[Data in this exercise Boundary: Start]

(** A lease the client accepts is for an address a host may hold, and either never
    ends, with no timers, or lasts at least thirty seconds with its renewal strictly
    inside its rebinding and that strictly inside its life, whatever times the server
    sent. *)
Theorem lease_times_ordered m fallback l : fallback = 0 ∨ 0 < fallback < 2 ^ 60 → from_message m fallback = Some l →
  is_unicast (address l) = true ∧
  (lifetime l = INFINITY ∧ t1 l = 0 ∧ t2 l = 0 ∨ 30 * USEC_PER_SEC ≤ lifetime l < 2 ^ 60 ∧ 0 < t1 l < t2 l ∧ t2 l < lifetime l).
Proof.
  intros Hf. unfold from_message. destruct (bool_decide _ || _) eqn:Eu; [done|]. apply orb_false_iff in Eu as [_ Eu%negb_false_iff].
  intros (sm & _ & Hl)%bind_Some. apply bind_Some in Hl as (sv & _ & Hl). apply bind_Some in Hl as (life & El & Hl). cbv zeta in Hl.
  set (life' := if life <=? 30 * USEC_PER_SEC then 30 * USEC_PER_SEC else life) in *.
  assert (life' = INFINITY ∨ 30 * USEC_PER_SEC ≤ life' < 2 ^ 60) as Hlife.
  { assert (life = INFINITY ∨ 0 ≤ life < 2 ^ 60) as H.
    { unfold lifetime_of in El. destruct (option_exact m OPT_LEASE_TIME 4) as [t|] eqn:Et.
      - destruct (negb (bool_decide _)); [injection El as <-; destruct (sec_to_usec_range t (option_exact_len _ _ _ _ Et)); [by left|right; lia]|].
        destruct (Z.eqb_spec fallback 0); [done|]. injection El as <-. right. lia.
      - destruct (Z.eqb_spec fallback 0); [done|]. injection El as <-. right. lia. }
    unfold life', INFINITY, USEC_PER_SEC in *. destruct (Z.leb_spec life (30 * 1000000)); lia. }
  destruct (times_of m life') as [x1 x2] eqn:Et. injection Hl as <-. cbn [address lifetime t1 t2]. split; [done|]. destruct Hlife as [E|Hlife].
  - left. rewrite E in *. unfold times_of in Et. rewrite Z.eqb_refl in Et. injection Et as <- <-. done.
  - right. pose proof (times_ordered m life' Hlife) as H. rewrite Et in H. cbn [fst snd] in H. tauto.
Qed.

(** ** Routes *)
Definition host_route (h : ip4) : Route := {| r_dst := h; r_len := 32; r_gw := zero4 |}.

(** Every gateway has its on-link route, and no route is listed twice. *)
Definition resolvable (rs : list Route) : Prop := NoDup rs ∧ ∀ r, r ∈ rs → r_gw r = zero4 ∨ host_route (r_gw r) ∈ rs.
Lemma tick_requests_lease now c o g l : 0 ≤ now < 2 ^ 64 - 1 → c_state c = Requesting → request_attempt c = 0 →
  timeout_t1 c = None → timeout_t2 c = None → timeout_expire c = None → timeout_resend c = Some now →
  c_lease c = Some l → zlen (address l) = 4 → address l ≠ zero4 → zlen (server_address l) = 4 → zlen (c_hw c) = 6 → fits 32 (c_xid c) →
  wp (tick rnd now) (λ r s', r = Ok tt ∧ c_state s'.1.1 = Requesting ∧ c_rx s'.1.1 = RxRaw ∧ c_lease s'.1.1 = Some l ∧
    ∃ bytes m, send s'.1.2 = send o ++ [(Broadcast, bytes)] ∧ parse bytes BOOTREQUEST (Some (c_xid c)) (Some (c_hw c)) = Ok m ∧
      option_u8 m OPT_MESSAGE_TYPE = Some DHCP_REQUEST ∧ option_addr m OPT_REQUESTED_IP_ADDRESS = Some (address l) ∧ option_addr m OPT_SERVER_IDENTIFIER = Some (server_address l)) (c, o, g).
Proof.
  intros Hnow Hst Hq T1 T2 T3 T4 Hl La Lz Ls Hh Hx. destruct (request_message c now l) as (opts & Hm & O1 & O2 & O3); [done..|].
  destruct (build_short _ (k_fits _ _ _ _ Hm)) as [bytes Hb]; [rewrite (k_entries _ _ _ _ Hm); done|]. destruct (k_header _ _ _ _ Hm) as (K1 & K2 & K3 & K4).
  eapply wp_mono; [apply tick_requests; try done; [by rewrite Hq|by exists bytes]|]. intros r s' (-> & R1 & R2 & R3 & bytes' & Hb' & R4).
  assert (bytes' = bytes) as -> by congruence. split_and!; [done|done|done|by rewrite R2|]. clear Hb'. generalize dependent (new_message c DHCP_REQUEST now). intros m Hm Hb K1 K2 K3 K4.
  exists bytes, m. split_and!; [done| |..].
  - apply build_parse; [by apply Hm|done|by right; rewrite K1|intros x [= <-]; by rewrite K2|intros x [= <-]]. rewrite K3, K4. symmetry. apply take_app_length'. unfold zlen in Hh. lia.
  - unfold option_u8, option_exact. rewrite (k_options _ _ _ _ Hm), O1. done.
  - unfold option_addr, option_exact. rewrite (k_options _ _ _ _ Hm), O3. cbn. by rewrite decide_True.
  - unfold option_addr, option_exact. rewrite (k_options _ _ _ _ Hm), O2. cbn. by rewrite decide_True.
Qed.

(** The steps of a call on a whole state. *)
Lemma wp_dhcp_client {A} (k : Client → D A) Q c o g : wp (k c) Q (c, o, g) → wp (c ← client; k c) Q (c, o, g).
Proof. by intros H. Qed.
Lemma wp_dhcp_modify {A} f (k : unit → D A) Q c o g : wp (k tt) Q (f c, o, g) → wp (modify f ≫= k) Q (c, o, g).
Proof. by intros H. Qed.
Lemma wp_dhcp_event {A} e (k : unit → D A) Q c o g : wp (k tt) Q (c, {| send := send o; events := events o ++ [e] |}, g) → wp (push_event e ≫= k) Q (c, o, g).
Proof. by intros H. Qed.
Lemma wp_dhcp_last f Q c o (g : G) : Q (Ok tt) (f c, o, g) → wp (modify f) Q (c, o, g).
Proof. by intros H. Qed.
Lemma wp_dhcp_opt {A B} (a : A) (k : A → D B) Q s : wp (k a) Q s → wp (a ← of_opt (Some a); k a) Q s.
Proof. by intros H. Qed.
Lemma read_name_of b pos ls e : 0 ≤ pos → name_at b pos pos ls e → zlen (text ls) ≤ NAME_MAX → read_name b pos = Ok (text ls, e).
Proof.
  intros Hp Ha Hl. pose proof (read_name_decides b pos Hp) as H. destruct (read_name b pos) as [[n e']|[]|]; [|specialize (H _ _ Ha); lia|done].
  destruct H as (ls' & Ha' & -> & _). by destruct (name_at_fun _ _ _ _ _ Ha _ _ Ha') as [-> ->].
Qed.

(** * Replies

    [safe r Q]: [r] does not panic, and what it returns satisfies [Q]. *)
Definition safe {B} (r : res unit B) (Q : B → Prop) : Prop := match r with Ok a => Q a | Err _ => True | Panic => False end.

Lemma safe_bind {B C} (r : res unit B) (k : B → res unit C) Q : safe r (λ a, safe (k a) Q) → safe (r ≫= k) Q.
Proof. by destruct r. Qed.
Lemma safe_got {B} (o : option B) Q : (∀ a, o = Some a → Q a) → safe (got o) Q.
Proof. destruct o; [intros H; by apply H|done]. Qed.

Lemma safe_u16 b i (Q : Z → Prop) : (∀ v, fits 16 v → 0 ≤ i → Q v) → safe (u16_at b i) Q.
Proof.
  intros H. unfold u16_at. apply safe_bind, safe_got. intros x Hx. apply safe_bind, safe_got. intros y Hy. cbn. apply H; [apply (of_be_range [x; y])|].
  by apply at_sub in Hx as [? _].
Qed.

[Data in this exercise Boundary: End]

• What is expected:
Exactly and without omission, set down every entry.

• Exercise answer:
(** A lease the client accepts is for an address a host may hold, and either never
    ends, with no timers, or lasts at least thirty seconds with its renewal strictly
    inside its rebinding and that strictly inside its life, whatever times the server
    sent. *)
Theorem lease_times_ordered m fallback l : fallback = 0 ∨ 0 < fallback < 2 ^ 60 → from_message m fallback = Some l →
  is_unicast (address l) = true ∧
  (lifetime l = INFINITY ∧ t1 l = 0 ∧ t2 l = 0 ∨ 30 * USEC_PER_SEC ≤ lifetime l < 2 ^ 60 ∧ 0 < t1 l < t2 l ∧ t2 l < lifetime l).
Proof.
  intros Hf. unfold from_message. destruct (bool_decide _ || _) eqn:Eu; [done|]. apply orb_false_iff in Eu as [_ Eu%negb_false_iff].
  intros (sm & _ & Hl)%bind_Some. apply bind_Some in Hl as (sv & _ & Hl). apply bind_Some in Hl as (life & El & Hl). cbv zeta in Hl.
  set (life' := if life <=? 30 * USEC_PER_SEC then 30 * USEC_PER_SEC else life) in *.
  assert (life' = INFINITY ∨ 30 * USEC_PER_SEC ≤ life' < 2 ^ 60) as Hlife.
  { assert (life = INFINITY ∨ 0 ≤ life < 2 ^ 60) as H.
    { unfold lifetime_of in El. destruct (option_exact m OPT_LEASE_TIME 4) as [t|] eqn:Et.
      - destruct (negb (bool_decide _)); [injection El as <-; destruct (sec_to_usec_range t (option_exact_len _ _ _ _ Et)); [by left|right; lia]|].
        destruct (Z.eqb_spec fallback 0); [done|]. injection El as <-. right. lia.
      - destruct (Z.eqb_spec fallback 0); [done|]. injection El as <-. right. lia. }
    unfold life', INFINITY, USEC_PER_SEC in *. destruct (Z.leb_spec life (30 * 1000000)); lia. }
  destruct (times_of m life') as [x1 x2] eqn:Et. injection Hl as <-. cbn [address lifetime t1 t2]. split; [done|]. destruct Hlife as [E|Hlife].
  - left. rewrite E in *. unfold times_of in Et. rewrite Z.eqb_refl in Et. injection Et as <- <-. done.
  - right. pose proof (times_ordered m life' Hlife) as H. rewrite Et in H. cbn [fst snd] in H. tauto.
Qed.

(** ** Routes *)
Definition host_route (h : ip4) : Route := {| r_dst := h; r_len := 32; r_gw := zero4 |}.

(** Every gateway has its on-link route, and no route is listed twice. *)
Definition resolvable (rs : list Route) : Prop := NoDup rs ∧ ∀ r, r ∈ rs → r_gw r = zero4 ∨ host_route (r_gw r) ∈ rs.
Lemma tick_requests_lease now c o g l : 0 ≤ now < 2 ^ 64 - 1 → c_state c = Requesting → request_attempt c = 0 →
  timeout_t1 c = None → timeout_t2 c = None → timeout_expire c = None → timeout_resend c = Some now →
  c_lease c = Some l → zlen (address l) = 4 → address l ≠ zero4 → zlen (server_address l) = 4 → zlen (c_hw c) = 6 → fits 32 (c_xid c) →
  wp (tick rnd now) (λ r s', r = Ok tt ∧ c_state s'.1.1 = Requesting ∧ c_rx s'.1.1 = RxRaw ∧ c_lease s'.1.1 = Some l ∧
    ∃ bytes m, send s'.1.2 = send o ++ [(Broadcast, bytes)] ∧ parse bytes BOOTREQUEST (Some (c_xid c)) (Some (c_hw c)) = Ok m ∧
      option_u8 m OPT_MESSAGE_TYPE = Some DHCP_REQUEST ∧ option_addr m OPT_REQUESTED_IP_ADDRESS = Some (address l) ∧ option_addr m OPT_SERVER_IDENTIFIER = Some (server_address l)) (c, o, g).
Proof.
  intros Hnow Hst Hq T1 T2 T3 T4 Hl La Lz Ls Hh Hx. destruct (request_message c now l) as (opts & Hm & O1 & O2 & O3); [done..|].
  destruct (build_short _ (k_fits _ _ _ _ Hm)) as [bytes Hb]; [rewrite (k_entries _ _ _ _ Hm); done|]. destruct (k_header _ _ _ _ Hm) as (K1 & K2 & K3 & K4).
  eapply wp_mono; [apply tick_requests; try done; [by rewrite Hq|by exists bytes]|]. intros r s' (-> & R1 & R2 & R3 & bytes' & Hb' & R4).
  assert (bytes' = bytes) as -> by congruence. split_and!; [done|done|done|by rewrite R2|]. clear Hb'. generalize dependent (new_message c DHCP_REQUEST now). intros m Hm Hb K1 K2 K3 K4.
  exists bytes, m. split_and!; [done| |..].
  - apply build_parse; [by apply Hm|done|by right; rewrite K1|intros x [= <-]; by rewrite K2|intros x [= <-]]. rewrite K3, K4. symmetry. apply take_app_length'. unfold zlen in Hh. lia.
  - unfold option_u8, option_exact. rewrite (k_options _ _ _ _ Hm), O1. done.
  - unfold option_addr, option_exact. rewrite (k_options _ _ _ _ Hm), O3. cbn. by rewrite decide_True.
  - unfold option_addr, option_exact. rewrite (k_options _ _ _ _ Hm), O2. cbn. by rewrite decide_True.
Qed.

(** The steps of a call on a whole state. *)
Lemma wp_dhcp_client {A} (k : Client → D A) Q c o g : wp (k c) Q (c, o, g) → wp (c ← client; k c) Q (c, o, g).
Proof. by intros H. Qed.
Lemma wp_dhcp_modify {A} f (k : unit → D A) Q c o g : wp (k tt) Q (f c, o, g) → wp (modify f ≫= k) Q (c, o, g).
Proof. by intros H. Qed.
Lemma wp_dhcp_event {A} e (k : unit → D A) Q c o g : wp (k tt) Q (c, {| send := send o; events := events o ++ [e] |}, g) → wp (push_event e ≫= k) Q (c, o, g).
Proof. by intros H. Qed.
Lemma wp_dhcp_last f Q c o (g : G) : Q (Ok tt) (f c, o, g) → wp (modify f) Q (c, o, g).
Proof. by intros H. Qed.
Lemma wp_dhcp_opt {A B} (a : A) (k : A → D B) Q s : wp (k a) Q s → wp (a ← of_opt (Some a); k a) Q s.
Proof. by intros H. Qed.
Lemma read_name_of b pos ls e : 0 ≤ pos → name_at b pos pos ls e → zlen (text ls) ≤ NAME_MAX → read_name b pos = Ok (text ls, e).
Proof.
  intros Hp Ha Hl. pose proof (read_name_decides b pos Hp) as H. destruct (read_name b pos) as [[n e']|[]|]; [|specialize (H _ _ Ha); lia|done].
  destruct H as (ls' & Ha' & -> & _). by destruct (name_at_fun _ _ _ _ _ Ha _ _ Ha') as [-> ->].
Qed.

(** * Replies

    [safe r Q]: [r] does not panic, and what it returns satisfies [Q]. *)
Definition safe {B} (r : res unit B) (Q : B → Prop) : Prop := match r with Ok a => Q a | Err _ => True | Panic => False end.

Lemma safe_bind {B C} (r : res unit B) (k : B → res unit C) Q : safe r (λ a, safe (k a) Q) → safe (r ≫= k) Q.
Proof. by destruct r. Qed.
Lemma safe_got {B} (o : option B) Q : (∀ a, o = Some a → Q a) → safe (got o) Q.
Proof. destruct o; [intros H; by apply H|done]. Qed.

Lemma safe_u16 b i (Q : Z → Prop) : (∀ v, fits 16 v → 0 ≤ i → Q v) → safe (u16_at b i) Q.
Proof.
  intros H. unfold u16_at. apply safe_bind, safe_got. intros x Hx. apply safe_bind, safe_got. intros y Hy. cbn. apply H; [apply (of_be_range [x; y])|].
  by apply at_sub in Hx as [? _].
Qed.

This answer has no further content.